L’esposizione romana intende affrontare uno dei sentimenti universalmente riconosciuti e da sempre motivo d’indagini e rappresentazioni, l’Amore, raccontandone le diverse sfaccettature e le sue infinite declinazioni. Un amore felice, atteso, incompreso, odiato, ambiguo, trasgressivo, infantile, che si snoda lungo un percorso espositivo non convenzionale, caratterizzato da input visivi e percettivi. Le opere esposte, una quarantina in tutto, sono dei maggiori artisti contemporanei, da Andy Warhol a Robert Indiana, dal gigantesco cuore costruito con posate rosse di loana Vasconcellos, che balla sulle ruote al ritmo di un fado, al conclusivo “Ali the eternai Love i have for the Pumpkins” del giapponese Yayoi Kusama.

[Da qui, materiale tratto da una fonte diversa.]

(* ===== verification/SchemeTests.v ===== *)
(** * More of the compiler's tests

    The tests of [src/src/unitTests/BytecodeGenerationTest.cpp] that run a scheme of a
    method with several parameters, and [src/src/unitTests/TrivialMethodTest.cpp]. *)
From Stdlib Require Import Ascii String.
From stdpp Require Import gmap.
From S2P Require Import Prelude Bytecodes Lexer Objects Universe MethodGen Inlining Parser CompilerTests.
Local Open Scope Z_scope.

(** ** Code *)

Definition code_is (r : result Gen) (bs : list Z) : bool :=
  match code_of r with Ok l => bool_decide (l = bs) | Err _ => false end.

(** The method of a scheme has the expected code for each of the parameters. *)
Definition each {A} (scheme : A -> bool) (parameters : list A) : bool := forallb scheme parameters.

Local Open Scope string_scope.
Local Arguments cons {A}%_type_scope & _ _%_list_scope.
Local Arguments app {A}%_type_scope & _ _%_list_scope.
Local Open Scope Z_scope.

Definition ifArg (p : string * Z) : bool :=
  code_is (compile_method [] ("test: arg = ( #start. self method " ++ p.1 ++ " [ arg ]. #end )")%string)
    [BC_PUSH_CONSTANT_0; BC_POP; BC_PUSH_SELF; BC_SEND_1; 1; p.2; 4; 0; BC_PUSH_ARG_1; BC_POP;
     BC_PUSH_CONSTANT_2; BC_RETURN_SELF].

Example testIfArg :
  each ifArg [("ifTrue:", code BC_JUMP_ON_FALSE_TOP_NIL); ("ifFalse:", code BC_JUMP_ON_TRUE_TOP_NIL);
              ("ifNil:", code BC_JUMP_ON_NOT_NIL_TOP_TOP); ("ifNotNil:", code BC_JUMP_ON_NIL_TOP_TOP)] = true.
Proof. by vm_compute. Qed.

Definition ifReturnNonLocal (p : string * Z) : bool :=
  code_is (compile_method [] ("test: arg = ( #start. self method " ++ p.1 ++ " [ ^ arg ]. #end )")%string)
    [BC_PUSH_CONSTANT_0; BC_POP; BC_PUSH_SELF; BC_SEND_1; 1; p.2; 5; 0; BC_PUSH_ARG_1; BC_RETURN_LOCAL;
     BC_POP; BC_PUSH_CONSTANT_2; BC_RETURN_SELF].

Example testIfReturnNonLocal :
  each ifReturnNonLocal [("ifTrue:", code BC_JUMP_ON_FALSE_TOP_NIL);
                         ("ifFalse:", code BC_JUMP_ON_TRUE_TOP_NIL)] = true.
Proof. by vm_compute. Qed.

Definition blockIfReturnNonLocal (p : string * Z) : bool :=
  code_is (compile_block [] ("[:arg | #start. self method " ++ p.1 ++ " [ ^ arg ]. #end ]")%string)
    [BC_PUSH_CONSTANT_0; BC_POP; BC_PUSH_ARGUMENT; 0; 1; BC_SEND_1; 1; p.2; 5; 0; BC_PUSH_ARG_1;
     BC_RETURN_NON_LOCAL; BC_POP; BC_PUSH_CONSTANT_2; BC_RETURN_LOCAL].

Example testBlockIfReturnNonLocal :
  each blockIfReturnNonLocal [("ifTrue:", code BC_JUMP_ON_FALSE_TOP_NIL);
                              ("ifFalse:", code BC_JUMP_ON_TRUE_TOP_NIL)] = true.
Proof. by vm_compute. Qed.

Definition ifTrueIfFalseReturn (p : string * string * Z) : bool :=
  let '(sel1, sel2, bc) := p in
  code_is (compile_method [] ("test: arg1 with: arg2 = ( #start. ^ self method " ++ sel1 ++ " [ ^ arg1 ] "
                              ++ sel2 ++ " [ arg2 ] )")%string)
    [BC_PUSH_CONSTANT_0; BC_POP; BC_PUSH_SELF; BC_SEND_1; 1; bc; 8; 0; BC_PUSH_ARG_1; BC_RETURN_LOCAL;
     BC_JUMP; 4; 0; BC_PUSH_ARG_2; BC_RETURN_LOCAL].

Example testIfTrueIfFalseReturn :
  each ifTrueIfFalseReturn
    [("ifTrue:", "ifFalse:", code BC_JUMP_ON_FALSE_POP); ("ifFalse:", "ifTrue:", code BC_JUMP_ON_TRUE_POP);
     ("ifNil:", "ifNotNil:", code BC_JUMP_ON_NOT_NIL_POP); ("ifNotNil:", "ifNil:", code BC_JUMP_ON_NIL_POP)]
  = true.
Proof. by vm_compute. Qed.

(** The literals of several tests: in a block that is inlined they are the constant [n],
    and globals and blocks take two bytes. *)
Definition literals_at (n : Z) : list (string * list Z) :=
  let c := if n =? 1 then code BC_PUSH_CONSTANT_1 else code BC_PUSH_CONSTANT_2 in
  [("0", [code BC_PUSH_0]); ("1", [code BC_PUSH_1]); ("-10", [c]); ("3333", [c]); ("'str'", [c]); ("#sym", [c]);
   ("1.1", [c]); ("-2342.234", [c]); ("true", [c]); ("false", [c]); ("nil", [code BC_PUSH_NIL]);
   ("SomeGlobal", [code BC_PUSH_GLOBAL; n]); ("[]", [code BC_PUSH_BLOCK; n]); ("[ self ]", [code BC_PUSH_BLOCK; n])].

Definition ifTrueWithLiteralReturn (p : string * list Z) : bool :=
  code_is (compile_method [] ("test = ( self method ifTrue: [ " ++ p.1 ++ " ]. )")%string)
    ([code BC_PUSH_SELF; code BC_SEND_1; 0; code BC_JUMP_ON_FALSE_TOP_NIL; 3 + Z.of_nat (length p.2); 0]
     ++ p.2 ++ [code BC_POP; code BC_RETURN_SELF])%list.

Example testIfTrueWithLiteralReturn : each ifTrueWithLiteralReturn (literals_at 1) = true.
Proof. by vm_compute. Qed.

Definition ifTrueWithSomethingAndLiteralReturn (p : string * list Z) : bool :=
  code_is (compile_method [] ("test = ( self method ifTrue: [ #fooBarNonTrivialBlock. " ++ p.1 ++ " ]. )")%string)
    ([code BC_PUSH_SELF; code BC_SEND_1; 0; code BC_JUMP_ON_FALSE_TOP_NIL; 5 + Z.of_nat (length p.2); 0;
      code BC_PUSH_CONSTANT_1; code BC_POP] ++ p.2 ++ [code BC_POP; code BC_RETURN_SELF])%list.

Example testIfTrueWithSomethingAndLiteralReturn :
  each ifTrueWithSomethingAndLiteralReturn (literals_at 2) = true.
Proof. by vm_compute. Qed.

(** The literal [true] is the receiver too. *)
Definition trivialMethodInlining (p : string * list Z) : bool :=
  code_is (compile_method [] ("test = ( true ifTrue: [ " ++ p.1 ++ " ] )")%string)
    ([code BC_PUSH_CONSTANT_0; code BC_JUMP_ON_FALSE_TOP_NIL; 3 + Z.of_nat (length p.2); 0]
     ++ p.2 ++ [code BC_RETURN_SELF])%list.

Example testTrivialMethodInlining :
  each trivialMethodInlining
    (("true", [code BC_PUSH_CONSTANT_0]) :: ("Nil", [code BC_PUSH_GLOBAL; 1])
     :: ("UnknownGlobal", [code BC_PUSH_GLOBAL; 1])
     :: filter (fun p => p.1 <> "true"%string) (literals_at 1)) = true.
Proof. by vm_compute. Qed.

Definition incDecBytecodes (p : string * Z) : bool :=
  code_is (compile_method [] ("test = ( 1 " ++ p.1 ++ " 1 )")%string) [BC_PUSH_1; p.2; BC_RETURN_SELF].

Example testIncDecBytecodes : each incDecBytecodes [("+", code BC_INC); ("-", code BC_DEC)] = true.
Proof. by vm_compute. Qed.

(** Methods of a class with seven fields. *)
Definition seven : list string := ["field0"; "field1"; "field2"; "field3"; "field4"; "field5"; "field6"].
Definition numbered : list (string * Z) := zip seven [0; 1; 2; 3; 4; 5; 6].

Definition incField (p : string * Z) : bool :=
  code_is (compile_method seven ("test = ( " ++ p.1 ++ " := " ++ p.1 ++ " + 1 )")%string)
    [BC_INC_FIELD; p.2; BC_RETURN_SELF].

Example testIncField : each incField numbered = true.
Proof. by vm_compute. Qed.

Definition incFieldNonTrivial (p : string * Z) : bool :=
  code_is (compile_method seven ("test = ( 1. " ++ p.1 ++ " := " ++ p.1 ++ " + 1. 2 )")%string)
    [BC_PUSH_1; BC_POP; BC_INC_FIELD; p.2; BC_PUSH_CONSTANT_0; BC_RETURN_SELF].

Example testIncFieldNonTrivial : each incFieldNonTrivial numbered = true.
Proof. by vm_compute. Qed.

Definition returnIncField (p : string * Z) : bool :=
  code_is (compile_method seven ("test = ( #foo. ^ " ++ p.1 ++ " := " ++ p.1 ++ " + 1 )")%string)
    [BC_PUSH_CONSTANT_0; BC_POP; BC_INC_FIELD_PUSH; p.2; BC_RETURN_LOCAL].

Example testReturnIncField : each returnIncField numbered = true.
Proof. by vm_compute. Qed.

Definition returnIncFieldFromBlock (p : string * Z) : bool :=
  code_is (compile_block seven ("[ #foo. " ++ p.1 ++ " := " ++ p.1 ++ " + 1 ]")%string)
    [BC_PUSH_CONSTANT_0; BC_POP; BC_INC_FIELD_PUSH; p.2; BC_RETURN_LOCAL].

Example testReturnIncFieldFromBlock : each returnIncFieldFromBlock numbered = true.
Proof. by vm_compute. Qed.

Definition returnField (p : string * Z) : bool :=
  code_is (compile_method seven ("test = ( 1. ^ " ++ p.1 ++ ")")%string)
    ([code BC_PUSH_1; code BC_POP] ++
     match p.2 with
     | 0 => [code BC_RETURN_FIELD_0]
     | 1 => [code BC_RETURN_FIELD_1]
     | 2 => [code BC_RETURN_FIELD_2]
     | n => [code BC_PUSH_FIELD; n; code BC_RETURN_LOCAL]
     end)%list.

Example testReturnField : each returnField numbered = true.
Proof. by vm_compute. Qed.

Definition inliningOfOr (selector : string) : bool :=
  code_is (compile_method [] ("test = ( true " ++ selector ++ " [ #val ] )")%string)
    [BC_PUSH_CONSTANT_0; BC_JUMP_ON_TRUE_POP; 7; 0; BC_PUSH_CONSTANT_1; BC_JUMP; 4; 0; BC_PUSH_CONSTANT_0;
     BC_RETURN_SELF].

Example testInliningOfOr : each inliningOfOr ["or:"; "||"] = true.
Proof. by vm_compute. Qed.

Definition inliningOfAnd (selector : string) : bool :=
  code_is (compile_method [] ("test = ( true " ++ selector ++ " [ #val ] )")%string)
    [BC_PUSH_CONSTANT_0; BC_JUMP_ON_FALSE_POP; 7; 0; BC_PUSH_CONSTANT_1; BC_JUMP; 4; 0; BC_PUSH_CONSTANT_2;
     BC_RETURN_SELF].

Example testInliningOfAnd : each inliningOfAnd ["and:"; "&&"] = true.
Proof. by vm_compute. Qed.

Example testIfInlineAndConstantBcLength :
  (bs ← code_of (compile_method [] "test = ( #a. #b. #c. true ifTrue: [ true ifFalse: [ #e. #f. #g ] ] )");
   Ok (bs !! 13%nat, bs !! 14%nat)) = Ok (Some (code BC_JUMP_ON_TRUE_TOP_NIL), Some 11).
Proof. by vm_compute. Qed.

Example testFieldReadIncWrite :
  gives (compile_method ["counter"] "benchmark = ( | iter |
      counter := 0. iter := 20000.
      [ iter > 0 ] whileTrue: [ iter := iter - 1. counter := counter + 1. counter := counter + 1. ].
      ^ counter )")
    [BC_PUSH_0; BC_POP_FIELD_0; BC_PUSH_CONSTANT_0; BC_POP_LOCAL_0; BC_PUSH_LOCAL_0; BC_PUSH_0; BC_SEND; 1;
     BC_JUMP_ON_FALSE_POP; 14; 0; BC_PUSH_LOCAL_0; BC_DEC; BC_POP_LOCAL_0; BC_INC_FIELD; 0;
     BC_INC_FIELD_PUSH; 0; BC_POP; BC_JUMP_BACKWARD; 15; 0; BC_PUSH_NIL; BC_POP; BC_RETURN_FIELD_0].
Proof. by vm_compute. Qed.

(** The queues are ordered by their first numbers. *)
Example testJumpQueuesOrdering :
  originalJumpTargetIdx <$> foldr (insert_by originalJumpTargetIdx) []
    [mkJump 2 0; mkJump 8 0; mkJump 5 0; mkJump 1 0] = [1; 2; 5; 8] /\
  loopBeginIdx <$> foldr (insert_by loopBeginIdx) [] [mkBackJump 54 54; mkBackJump 3 12; mkBackJump 13 9]
    = [3; 13; 54] /\
  backwardsJumpIdx <$> foldr (insert_by backwardsJumpIdx) [] [mkPatch 12 55; mkPatch 32 44; mkPatch 3 2]
    = [3; 12; 32].
Proof. by vm_compute. Qed.

(** The method around the block has an argument. *)
Definition compile_block_with (argument source : string) : result Gen :=
  match test_class [] empty_world, new_Parser (list_ascii_of_string source) with
  | Ok (c, w), Ok p =>
      match (sig ← SymbolForP "test"; emit (SetSignature sig);;
             emit (AddArgument "self" (mkCoord 0 0));; emit (AddArgument argument (mkCoord 1 1)))
              (mkPGen p (mkGen w (new_Mgenc c None) [])) with
      | Ok (_, s) =>
          let g := pg_gen s in
          match nestedBlock true (test_fuel source)
                  (mkPGen (pg_parser s)
                     (mkGen (gen_world g) (new_Mgenc c (Some (gen_mg g))) [gen_mg g])) with
          | Ok (_, s') => Ok (pg_gen s')
          | Err e => Err e
          end
      | Err e => Err e
      end
  | Err e, _ => Err e
  | _, Err e => Err e
  end.

Example testBlockIfTrueMethodArg :
  gives (compile_block_with "arg" "[ #start. self method ifTrue: [ arg ]. #end ]")
    [BC_PUSH_CONSTANT_0; BC_POP; BC_PUSH_ARGUMENT; 0; 1; BC_SEND_1; 1; BC_JUMP_ON_FALSE_TOP_NIL; 6; 0;
     BC_PUSH_ARGUMENT; 1; 1; BC_POP; BC_PUSH_CONSTANT_2; BC_RETURN_LOCAL].
Proof. by vm_compute. Qed.

(** ** Trivial methods *)

(** The invokable that is assembled of a method. *)
Definition assembled (r : result Gen) : option obj :=
  match r with
  | Ok g =>
      match Assemble true g with Ok (l, g') => heap (gen_world g') !! l | Err _ => None end
  | Err _ => None
  end.

Definition IsLiteralReturn (r : result Gen) : bool :=
  match assembled r with Some (OTrivial _ _ _ _ (VMLiteralReturn _)) => true | _ => false end.
Definition IsGlobalReturn (r : result Gen) : bool :=
  match assembled r with Some (OTrivial _ _ _ _ (VMGlobalReturn _)) => true | _ => false end.
Definition IsGetter (r : result Gen) : bool :=
  match assembled r with Some (OTrivial _ _ _ _ (VMGetter _)) => true | _ => false end.
Definition IsSetter (r : result Gen) : bool :=
  match assembled r with Some (OTrivial _ _ _ _ (VMSetter _ _)) => true | _ => false end.
Definition IsVMMethod (r : result Gen) : bool :=
  match assembled r with Some (OMethod _) => true | _ => false end.

Definition test_literals : list string :=
  ["0"; "1"; "-10"; "3333"; "'str'"; "#sym"; "1.1"; "-2342.234"; "true"; "false"; "nil"].

Example testLiteralReturn :
  each (fun s => IsLiteralReturn (compile_method [] ("test = ( ^ " ++ s ++ " )")%string)) test_literals = true.
Proof. by vm_compute. Qed.

Example testBlockLiteralReturn :
  each (fun s => IsLiteralReturn (compile_block [] ("[ " ++ s ++ " ]")%string)) test_literals = true.
Proof. by vm_compute. Qed.

Example testLiteralNoReturn :
  each (fun s => IsVMMethod (compile_method [] ("test = ( " ++ s ++ " )")%string)) test_literals = true.
Proof. by vm_compute. Qed.

Example testNonTrivialLiteralReturn :
  each (fun s => IsVMMethod (compile_method [] ("test = ( 1. ^ " ++ s ++ " )")%string)) test_literals = true.
Proof. by vm_compute. Qed.

Example testGlobalReturn :
  each (fun s => IsGlobalReturn (compile_method [] ("test = ( ^ " ++ s ++ " )")%string))
    ["Nil"; "system"; "MyClassFooBar"] = true.
Proof. by vm_compute. Qed.

Example testNonTrivialGlobalReturn : IsVMMethod (compile_method [] "test = ( #foo. ^ system )") = true.
Proof. by vm_compute. Qed.

Example testUnknownGlobalInBlock : IsGlobalReturn (compile_block [] "[ UnknownGlobalSSSS ]") = true.
Proof. by vm_compute. Qed.

Definition six : list string := ["a"; "b"; "c"; "d"; "e"; "field"].

(** With the field as the first one, and as the sixth. *)
Example testFieldGetter :
  each (fun fs => IsGetter (compile_method fs "test = ( ^ field )")) [["field"]; six] = true /\
  each (fun fs => IsVMMethod (compile_method fs "test = ( 0. ^ field )")) [["field"]; six] = true.
Proof. by vm_compute. Qed.

(** The setter with its field, its argument and the number of arguments. *)
Definition setter_is (r : result Gen) (field arg : Z) (n : nat) : bool :=
  match assembled r with
  | Some (OTrivial _ _ n' _ (VMSetter f a)) => (f =? field) && (a =? arg) && (n' =? n)%nat
  | _ => false
  end.

Example testFieldSetter0 :
  each (fun s => setter_is (compile_method ["field"] ("test: val = ( " ++ s ++ " )")%string) 0 1 2)
    ["field := val"; "field := val."; "field := val. ^ self"] = true.
Proof. by vm_compute. Qed.

Example testFieldSetterN :
  each (fun s => setter_is (compile_method six ("a: arg1 b: arg2 c: arg3 = ( " ++ s ++ " )")%string) 5 2 4)
    ["field := arg2"; "field := arg2."; "field := arg2. ^ self"] = true.
Proof. by vm_compute. Qed.

Example testNonTrivialFieldSetter :
  each (fun fs => IsVMMethod (compile_method fs "test: val = ( 0. field := val )")) [["field"]; six] = true.
Proof. by vm_compute. Qed.

Example testBlockReturn : IsVMMethod (compile_method [] "test = ( ^ [] )") = true.
Proof. by vm_compute. Qed.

Originale anche l’idea di far scegliere a chi vorrà un’ audioguida le voci narranti: si potrà ascoltare, secondo le proprie preferenze, |ohn Lennon, Amy Winehouse, Coco Chanel, David Bowie o Lilli il Vagabondo.

Artisti presenti: Vanessa Beecroft, Francesco Clemente, Nathalie Djurberg e Hans Berg, Tracey Emin, Gilbert & George, Robert Indiana, Ragnar Kjartansson, Yayoi Kusama, Mark Manders, Ursula Mayer, Tracey Moffatt, Marc Quinn, Joana Vasconcelos, Francesco Vezzoli, Andy Warhol, Tom Wesselmann.

La mostra “LOVE. L’arte contemporanea incontra l’amore” è prodotta e organizzata da Dart – Chiostro del Bramante in collaborazione con Arthemisia Group.

La mostra vede come sponsor JTI e Generali Italia.
Il catalogo è edito da Skira.

Per completare la “non mostra”, i visitatori sono invitati a scattare liberamente fotografie e a scrivere o disegnare con pennarelli per diventare parte attiva della esposizione. Un’idea stravagante, ma intrigante, che coinvolge i meno giovani come i giovanissimi, che si cimentano a diventare essi stessi autori di opere d’arte.